How to optimize reading from a large file in a while loop in shell script

How to optimize reading from a large file in a while loop in shell script - linux

I was going through some random articles on the internet on how to optimize file input to a loop and tried to test things myself. They claim that file descriptor manipulation in most cases can be fast and efficient than directly reading from file into a loop. I tried to test it doing this:
First read from the file directly into the loop:
time while read a ; do :;done < testfile
The time this command took to run is:
real 0m8.782s
user 0m1.292s
sys 0m0.399s
Now I try to do some file-descriptor manipulation as one of the article suggested as this:
I first redirect file -descriptor zero to a file-descriptor 3 like: exec 3<&0
I then redirect testfile to file descriptor 0 : exec 0 < testfile
And at the end of loop I'm reading the data as 0<&3 which would mean redirect file-descriptor 3 to 0. So the complete line is as below:
exec 3<&0;exec 0<testfile; time for i in $(seq 1 20);do while read a; do :;done; done; exec 0<&3
This gives me a time as:
real 0m8.792s
user 0m1.258s
sys 0m0.430s
But I see the time to be almost same in both cases, in fact a tad bit slower when I use file descriptors. The file testfile is 6MB with close to 400k lines each with 20-25 characters max.
In fact for even bigger files, the direct read from files is actually faster than the file descriptor manipulation.

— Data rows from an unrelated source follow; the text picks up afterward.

(* ===== verification/Url.v ===== *)
(** The part of Go's [net/url] that the upgrader uses: whether [url.Parse] accepts
    a text, its raw query, and [Values.Get] on it.  The authority of a URL, which
    the request target of a WebSocket handshake does not have, is checked by a
    parameter. *)

From S2P Require Import Prelude.
From Stdlib Require Import Ascii.
From stdpp Require Import sorting.

Module Url.

(** [strings.Cut] at a character. *)
Fixpoint cut (sep : ascii) (s : string) : string * string :=
  match s with
  | EmptyString => ("", "")
  | String a s' =>
      if Ascii.eqb a sep then ("", s')
      else let '(x, y) := cut sep s' in (String a x, y)
  end.

Fixpoint contains (c : ascii) (s : string) : bool :=
  match s with
  | EmptyString => false
  | String a s' => Ascii.eqb a c || contains c s'
  end.

Definition in_range (a : ascii) (lo hi : ascii) : bool :=
  (nat_of_ascii lo <=? nat_of_ascii a)%nat && (nat_of_ascii a <=? nat_of_ascii hi)%nat.

Definition is_ctl (a : ascii) : bool :=
  (nat_of_ascii a <? 32)%nat || (nat_of_ascii a =? 127)%nat.

Definition hex_value (a : ascii) : option nat :=
  if in_range a "0" "9" then Some (nat_of_ascii a - nat_of_ascii "0")
  else if in_range a "a" "f" then Some (nat_of_ascii a - nat_of_ascii "a" + 10)
  else if in_range a "A" "F" then Some (nat_of_ascii a - nat_of_ascii "A" + 10)
  else None.

(** [unescape], for a query component ([plus]: a plus sign is a space) or a path or
    fragment; [None] is an invalid escape. *)
Fixpoint unescape (plus : bool) (s : string) : option string :=
  match s with
  | EmptyString => Some ""
  | String "%" s' =>
      match s' with
      | String a (String b s'') =>
          match hex_value a, hex_value b, unescape plus s'' with
          | Some x, Some y, Some r => Some (String (ascii_of_nat (16 * x + y)) r)
          | _, _, _ => None
          end
      | _ => None
      end
  | String a s' =>
      match unescape plus s' with
      | Some r => Some (String (if plus && Ascii.eqb a "+" then " "%char else a) r)
      | None => None
      end
  end.

(** [getScheme]; [None]: a missing scheme before the colon. *)
Fixpoint get_scheme (first : bool) (seen s : string) (raw : string) : option (string * string) :=
  match s with
  | EmptyString => Some ("", raw)
  | String a s' =>
      if in_range a "a" "z" || in_range a "A" "Z" then
        get_scheme false (seen +:+ String a "") s' raw
      else if in_range a "0" "9" || Ascii.eqb a "+" || Ascii.eqb a "-" || Ascii.eqb a "." then
        if first then Some ("", raw) else get_scheme false (seen +:+ String a "") s' raw
      else if Ascii.eqb a ":" then
        if first then None else Some (seen, s')
      else Some ("", raw)
  end.

Section Parse.
(** [parseAuthority] accepts this authority. *)
Context (authority_ok : string → bool).

Definition is_some {A : Type} (o : option A) : bool :=
  match o with Some _ => true | None => false end.

(** [url.Parse]: [None] for an error, otherwise the raw query. *)
Definition Parse (raw : string) : option string :=
  let '(u, frag) := cut "#" raw in
  let frag_ok := String.eqb frag "" || is_some (unescape false frag) in
  if string_forall (λ a, negb (is_ctl a)) u then
    if String.eqb u "*" then (if frag_ok then Some "" else None) else
    match get_scheme true "" u u with
    | None => None
    | Some (scheme, rest) =>
        let '(rest, query) := cut "?" rest in
        let ok :=
          if negb (String.prefix "/" rest) then
            negb (String.eqb scheme "") || negb (contains ":" (cut "/" rest).1) && is_some (unescape false rest)
          else if (negb (String.eqb scheme "") || negb (String.prefix "///" rest))
                  && String.prefix "//" rest then
            let after := String.substring 2 (String.length rest) rest in
            let '(authority, path) := cut "/" after in
            authority_ok authority &&
            is_some (unescape false (if contains "/" after then String "/" path else ""))
          else is_some (unescape false rest) in
        if ok && frag_ok then Some query else None
    end
  else None.

End Parse.

(** [url.ParseQuery], its error ignored as [Query] does; each turn takes one pair. *)
Fixpoint parse_query (fuel : nat) (query : string) : list (string * string) :=
  match fuel with
  | O => []
  | S fuel' =>
      match query with
      | EmptyString => []
      | _ =>
          let '(kv, rest) := cut "&" query in
          let more := parse_query fuel' rest in
          if contains ";" kv || String.eqb kv "" then more else
          let '(key, value) := cut "=" kv in
          match unescape true key, unescape true value with
          | Some k, Some v => (k, v) :: more
          | _, _ => more
          end
      end
  end.

(** [u.Query().Get(key)]: the first value, or the empty string. *)
Definition Get (query key : string) : string :=
  match list_find (λ p, p.1 = key) (parse_query (S (String.length query)) query) with
  | Some (_, (_, v)) => v
  | None => ""
  end.

(** Characters that stand for themselves everywhere in a query. *)
Definition plain (a : ascii) : bool :=
  in_range a "a" "z" || in_range a "A" "Z" || in_range a "0" "9" ||
  Ascii.eqb a "-" || Ascii.eqb a "_" || Ascii.eqb a "." || Ascii.eqb a "~".

Definition hex_digit (n : nat) : ascii :=
  ascii_of_nat (if (n <? 10)%nat then nat_of_ascii "0" + n else nat_of_ascii "A" + (n - 10)).
(** What a client sends on a connection: the target of its request and those headers
    that the library passes to [OnHeader] (it reads [Host], [Upgrade] and the like
    itself), in their order; none if it sends no such request. *)
Class Requests (E : Type) := request_on : nat → E → option (bytes * list (string * bytes)).

(** The callbacks of [ws.Upgrader]. *)
Record Callbacks (Opt St : Type) : Type := MkCallbacks {
  Negotiate : Opt → go St (error + Opt);
  OnRequest : bytes → go St (option error);
  OnHeader : string → bytes → go St (option error);
  OnBeforeUpgrade : go St (option error);
}.
Arguments MkCallbacks {Opt St} Negotiate OnRequest OnHeader OnBeforeUpgrade.
Arguments Negotiate {Opt St} c opt.
Arguments OnRequest {Opt St} c uri.
Arguments OnHeader {Opt St} c key value.
Arguments OnBeforeUpgrade {Opt St} c.

Section Upgrade.
Context {X Opt E : Type} `{Wsflate X Opt, Sched E, Redis E, Requests E}.
Context (format_time : Z → string) (WindowBits : Z → Z) (authority_ok : string → bool).
Context (validate : string → go E (error + User)) (config : Compression.Config).

Abbreviation St := (UpState X E).

Definition callbacks : Callbacks Opt St := MkCallbacks
  (λ opt, s <- get ;;
     match up_ext s with
     | Some x =>
         let '(r, x') := ext_Negotiate opt x in
         modify (λ s, MkUp (up_user s) (up_sess s) (up_autoClose s) (Some x') (up_env s)) ;;; ret r
     | None => ret (inr opt_zero)
     end)
  (λ uri, r <- zoom (extractUserInfo authority_ok validate uri) ;;
     match r with
     | inl err =>
         modify (λ s, MkUp (MkUser 0 0 "" false) (up_sess s) (up_autoClose s) (up_ext s) (up_env s)) ;;;
         ret (Some err)
     | inr user =>
         modify (λ s, MkUp user (up_sess s) (up_autoClose s) (up_ext s) (up_env s)) ;;; ret None
     end)
  (λ key value,
     when (is_auto_close key)
       (modify (λ s, MkUp (up_user s) (up_sess s) (String.eqb value "true") (up_ext s) (up_env s))) ;;;
     ret None)
  (modify (λ s, MkUp (set_autoClose (up_autoClose s) (up_user s)) (up_sess s) (up_autoClose s)
                  (up_ext s) (up_env s)) ;;;
   s <- get ;;
   let! (created, _, err) := zoom (Build format_time (up_user s)) in
   match err with
   | Some e => ret (Some e)
   | None =>
       modify (λ s, MkUp (up_user s) created (up_autoClose s) (up_ext s) (up_env s)) ;;; ret None
   end).

(** [ws.Upgrader.Upgrade(conn)] with the callbacks. *)
Context (ws_Upgrade : Callbacks Opt St → nat → go St (option error)).

(** The variables at the start; [ext] is nil without compression. *)
Definition up_init (e : E) : St :=
  MkUp (MkUser 0 0 "" false) None false
    (if Enabled config then Some (ext_new (ToParamters WindowBits config)) else None) e.
(* ===== verification/Wiring.v ===== *)
(** The program as a whole ([cmd/main.go], [internal/app/app.go], the modules and
    the remaining constructors of [internal/pkg/providers], [internal/ws] and
    [internal/ws/conn]): the configuration files, the declarations main hands to
    the fx container, what each constructor makes of its section of the
    configuration, and the hooks that start and stop the application.

    viper, fx, zap, the JWT library and the Redis client are parameters. *)

From S2P Require Import Prelude Env Sim Session Compression Conn ConnManager Iface Retransmit.
From S2P Require Import Limiter Codec Xmq Gateway Message Lifecycle Server App Delivery Upgrader.
From S2P Require Import OAuth Providers.

(** ** The configuration files ([loadConfig]) *)

(** The operations of viper on its global state. *)
Class Viper (V : Type) := {
  viper_AddConfigPath : string → V → V;
  viper_SetConfigType : string → V → V;
  viper_SetConfigName : string → V → V;
  viper_ReadInConfig : V → option error * V;
  viper_MergeInConfig : V → option error * V;
}.
(** * The in-memory item store of [src/node/app.js]

    A shallow embedding of the four CRUD route handlers registered on
    [/items] and [/items/:id], together with the properties of the store
    that the handlers maintain (or fail to maintain).

    Conventions of the embedding.
    - The module-level variable [items] is an array of objects; it is a
      [list Item].  The array owns the only reference to each object, so an
      object found by [Array.prototype.find] is denoted, for the rest of the
      handler, by its index in the array, and [item.name = v] is an in-place
      update of the list at that index.
    - JavaScript numbers that occur here are integers ([items.length + 1],
      the result of [parseInt]) or [NaN]; they are [Z] and [JsNumber].  The
      rounding of integers beyond 2^53 to doubles is outside the model, and
      so are strings with code units above 255.
    - A handler is a computation in a state-and-exception monad over the
      pair of the store and the response object [res] of the request.
    - [req.body] is the object produced by [express.json()]: a finite map
      from property names to JSON values; a missing property reads as
      [undefined].
    - The handlers of [GET /] and [GET /get-file], which do not use
      [items], are modelled in the module [Pages]. *)

From stdpp Require Import base option list strings gmap.
From stdpp Require Import pretty.
From Stdlib Require Import ZArith Ascii.

Local Set Warnings "-register-all".
Local Open Scope Z_scope.

(** ** JavaScript values *)

(** What [req.body.name] can be: any JSON value, or [undefined] when the
    property is missing. *)
Inductive Value : Type :=
  | JUndefined
  | JNull
  | JBool (b : bool)
  | JNum (n : Z)
  | JStr (s : string)
  | JArr (vs : list Value)
  | JObj (fields : list (string * Value)).

(** The result of [parseInt]: an integer or [NaN]. *)
Inductive JsNumber : Type :=
  | NaN
  | Num (n : Z).

(** [a === b] for a stored id [a] and a parsed number [b].  [NaN] is not
    strictly equal to anything. *)
Definition strict_eq (a : Z) (b : JsNumber) : bool :=
  match b with
  | NaN => false
  | Num n => a =? n
  end.

(** [a !== b]. *)
Definition strict_ne (a : Z) (b : JsNumber) : bool := negb (strict_eq a b).

(** ** [parseInt(string)] with the radix left undefined *)

Module ParseInt.

Definition code (c : ascii) : N := N_of_ascii c.

(** A string is a sequence of code units below 256.  The white space and
    line terminators of ECMAScript in that range: TAB, LF, VT, FF, CR, SP
    and NBSP. *)
Definition is_white_space (c : ascii) : bool :=
  let n := code c in
  ((9 <=? n) && (n <=? 13))%N || (n =? 32)%N || (n =? 160)%N.

Fixpoint trim_start (s : string) : string :=
  match s with
  | String c s' => if is_white_space c then trim_start s' else s
  | EmptyString => s
  end.

(** The value of [c] as a digit, when it is one in the given radix. *)
Definition digit_value (radix : Z) (c : ascii) : option Z :=
  let n := Z.of_N (code c) in
  let v :=
    if (48 <=? n) && (n <=? 57) then Some (n - 48)
    else if (97 <=? n) && (n <=? 122) then Some (n - 97 + 10)
    else if (65 <=? n) && (n <=? 90) then Some (n - 65 + 10)
    else None in
  match v with
  | Some d => if d <? radix then Some d else None
  | None => None
  end.

(** The longest prefix of digits, read as an integer; [acc] is [None]
    until a first digit has been read. *)
Fixpoint digits (radix : Z) (acc : option Z) (s : string) : option Z :=
  match s with
  | String c s' =>
      match digit_value radix c with
      | Some d => digits radix (Some (radix * default 0 acc + d)) s'
      | None => acc
      end
  | EmptyString => acc
  end.

(** An optional sign: the factor and the rest of the string. *)
Definition strip_sign (s : string) : Z * string :=
  match s with
  | String "-" s' => (-1, s')
  | String "+" s' => (1, s')
  | _ => (1, s)
  end.

(** A leading [0x] or [0X] selects radix 16. *)
Definition strip_prefix (s : string) : Z * string :=
  match s with
  | String "0" (String "x" s') => (16, s')
  | String "0" (String "X" s') => (16, s')
  | _ => (10, s)
  end.

Definition parseInt (input : string) : JsNumber :=
  let '(sign, s) := strip_sign (trim_start input) in
  let '(radix, s) := strip_prefix s in
  match digits radix None s with
  | None => NaN
  | Some n => Num (sign * n)
  end.

End ParseInt.

Import ParseInt.

(** ** Items, requests and responses *)

Record Item : Type := mkItem { id : Z; name : Value }.

(** [item.name = v] on an object. *)
Definition set_name (v : Value) (it : Item) : Item :=
  {| id := id it; name := v |}.

(** The part of a request the handlers read: [req.params.id] and
    [req.body]. *)
Record Request : Type := mkRequest {
  params_id : string;
  body : gmap string Value
}.

(** [req.body.name]. *)
Definition body_name (req : Request) : Value :=
  default JUndefined (body req !! "name"%string).

(** What is handed to [res.json]. *)
Inductive Json : Type :=
  | JsonUndefined
  | JsonItem (it : Item)
  | JsonItems (its : list Item).

(** The body of a response: nothing ([res.send()]), a text or a JSON
    document. *)
Inductive Payload : Type :=
  | Empty
  | Text (s : string)
  | JsonBody (j : Json).

(** The response object: its status code, and the body once the response
    has been sent. *)
Record Res : Type := mkRes {
  statusCode : Z;
  sent : option Payload
}.

(** A response as Express hands it to a handler. *)
Definition fresh_res : Res := {| statusCode := 200; sent := None |}.

Inductive JsError : Type :=
  | TypeError            (* a property of [undefined] was accessed *)
  | ErrHttpHeadersSent.  (* a second response was attempted *)

(** ** The handler monad *)

Record World : Type := mkWorld {
  items : list Item;
  res : Res
}.

Inductive Result (A : Type) : Type :=
  | Ok (a : A)
  | Throw (e : JsError).
Arguments Ok {A} a.
Arguments Throw {A} e.

Definition M (A : Type) : Type := World → Result A * World.

#[export] Instance M_ret : MRet M := λ A a w, (Ok a, w).

#[export] Instance M_bind : MBind M := λ A B k m w,
  match m w with
  | (Ok a, w') => k a w'
  | (Throw e, w') => (Throw e, w')
  end.

Definition throw {A} (e : JsError) : M A := λ w, (Throw e, w).

(** *** Primitive operations on the store *)

(** [items] read as a value. *)
Definition read_items : M (list Item) := λ w, (Ok (items w), w).

(** [items = l]. *)
Definition assign_items (l : list Item) : M unit :=
  λ w, (Ok tt, {| items := l; res := res w |}).

(** [items.length]. *)
Definition items_length : M Z :=
  l ← read_items; mret (Z.of_nat (length l)).

(** [items.push(it)]. *)
Definition items_push (it : Item) : M unit :=
  l ← read_items; assign_items (l ++ [it]).

(** A reference to an element of [items], or [undefined]. *)
Definition Ref : Type := option nat.

(** [items.find(p)]: the first element that satisfies [p]. *)
Definition items_find (p : Item → bool) : M Ref :=
  l ← read_items; mret (fst <$> list_find (λ i, p i) l).

(** [items.filter(p)]. *)
Definition items_filter (p : Item → bool) : M (list Item) :=
  l ← read_items; mret (filter (λ i, p i) l).

(** [!r]: objects are truthy, [undefined] is falsy. *)
Definition not_ref (r : Ref) : bool :=
  match r with
  | Some _ => false
  | None => true
  end.

(** [r.name = v]. *)
Definition assign_name (r : Ref) (v : Value) : M unit :=
  match r with
  | None => throw TypeError
  | Some k => l ← read_items; assign_items (alter (set_name v) k l)
  end.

Use C. This is the fastest you can get and if you really care about speed.
You can write you own program to getline() from input stream and then call system on each line. This may be slower because of the fork() and exec() calls, but may be way faster if you can put your line operations into C code.
You can write your own shell builtin. Shells read builting just calls read(), browse bash here. You can write your own shell builtin which loops a command through input faster then the default read builtin. like my_read_bultin 'file' -- 'command to run on each line'.
To make you post reproducible I created a big file:
$ for ((i=0;i<1200000;++i)); do echo ${RANDOM}; done >/tmp/1
$ du -hs /tmp/1
6.5M /tmp/1
Then run:
$ time ( printf '#include<errno.h>\n#include<stdlib.h>\n#include<stdio.h>\nint main(){char*b=0;size_t n=0;ssize_t r;while((r=getline(&b,&n,stdin))>0);if(errno)abort();return 0;}\n' | gcc -Ofast -Wall -xc -o/tmp/a.out -; /tmp/a.out </tmp/1; )
real 0m0.095s
user 0m0.064s
sys 0m0.031s
$ time ( cat >/dev/null; ) </tmp/1
real 0m0.007s
user 0m0.001s
sys 0m0.006s
$ time ( while read l; do :; done </tmp/1; )
real 0m6.994s
user 0m5.222s
sys 0m1.731s
$ time ( exec 3</tmp/1; while read -u3 l; do :; done; )
real 0m7.953s
user 0m5.965s
sys 0m1.949s
$ time xargs -a /tmp/1 -n1 true
< very, very slow, got impatient and CTRL+C it >

Related

Update Bash commands every 2 seconds (without re-running code everytime)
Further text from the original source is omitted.